* **What is being asked**
Go through the records and extract every line with the word "AgentConfig".

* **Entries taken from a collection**
◆ ◆ ◆ ◆ ◆ ◆ ◆
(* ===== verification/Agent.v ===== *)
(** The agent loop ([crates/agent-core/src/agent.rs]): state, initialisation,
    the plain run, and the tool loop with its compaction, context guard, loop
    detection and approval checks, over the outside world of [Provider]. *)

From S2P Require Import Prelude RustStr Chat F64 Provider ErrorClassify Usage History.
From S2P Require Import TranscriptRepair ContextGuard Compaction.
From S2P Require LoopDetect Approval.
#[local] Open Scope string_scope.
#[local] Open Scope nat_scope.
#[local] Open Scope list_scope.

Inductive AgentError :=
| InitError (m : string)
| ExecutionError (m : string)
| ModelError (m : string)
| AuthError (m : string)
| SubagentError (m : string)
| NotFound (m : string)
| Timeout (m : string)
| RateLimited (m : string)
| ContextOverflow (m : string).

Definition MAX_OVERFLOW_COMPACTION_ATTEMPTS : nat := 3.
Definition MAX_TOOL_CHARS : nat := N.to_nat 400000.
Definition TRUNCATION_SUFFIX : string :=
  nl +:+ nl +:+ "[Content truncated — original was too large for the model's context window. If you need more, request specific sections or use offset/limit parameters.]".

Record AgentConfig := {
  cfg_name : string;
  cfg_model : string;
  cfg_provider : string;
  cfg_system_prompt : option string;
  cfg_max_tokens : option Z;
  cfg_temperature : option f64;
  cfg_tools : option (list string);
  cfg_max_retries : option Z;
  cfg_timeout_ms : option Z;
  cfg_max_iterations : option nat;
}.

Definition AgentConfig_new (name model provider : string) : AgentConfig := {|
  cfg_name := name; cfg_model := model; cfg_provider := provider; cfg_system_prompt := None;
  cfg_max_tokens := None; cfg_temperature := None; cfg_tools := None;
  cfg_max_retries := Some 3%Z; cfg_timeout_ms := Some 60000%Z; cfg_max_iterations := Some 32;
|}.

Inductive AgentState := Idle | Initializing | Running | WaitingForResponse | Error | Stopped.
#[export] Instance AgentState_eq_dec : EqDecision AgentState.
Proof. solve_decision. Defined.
◆ ◆ ◆ ◆ ◆ ◆ ◆
* **Result of the exercise**
Record AgentConfig := {
Definition AgentConfig_new (name model provider : string) : AgentConfig := {|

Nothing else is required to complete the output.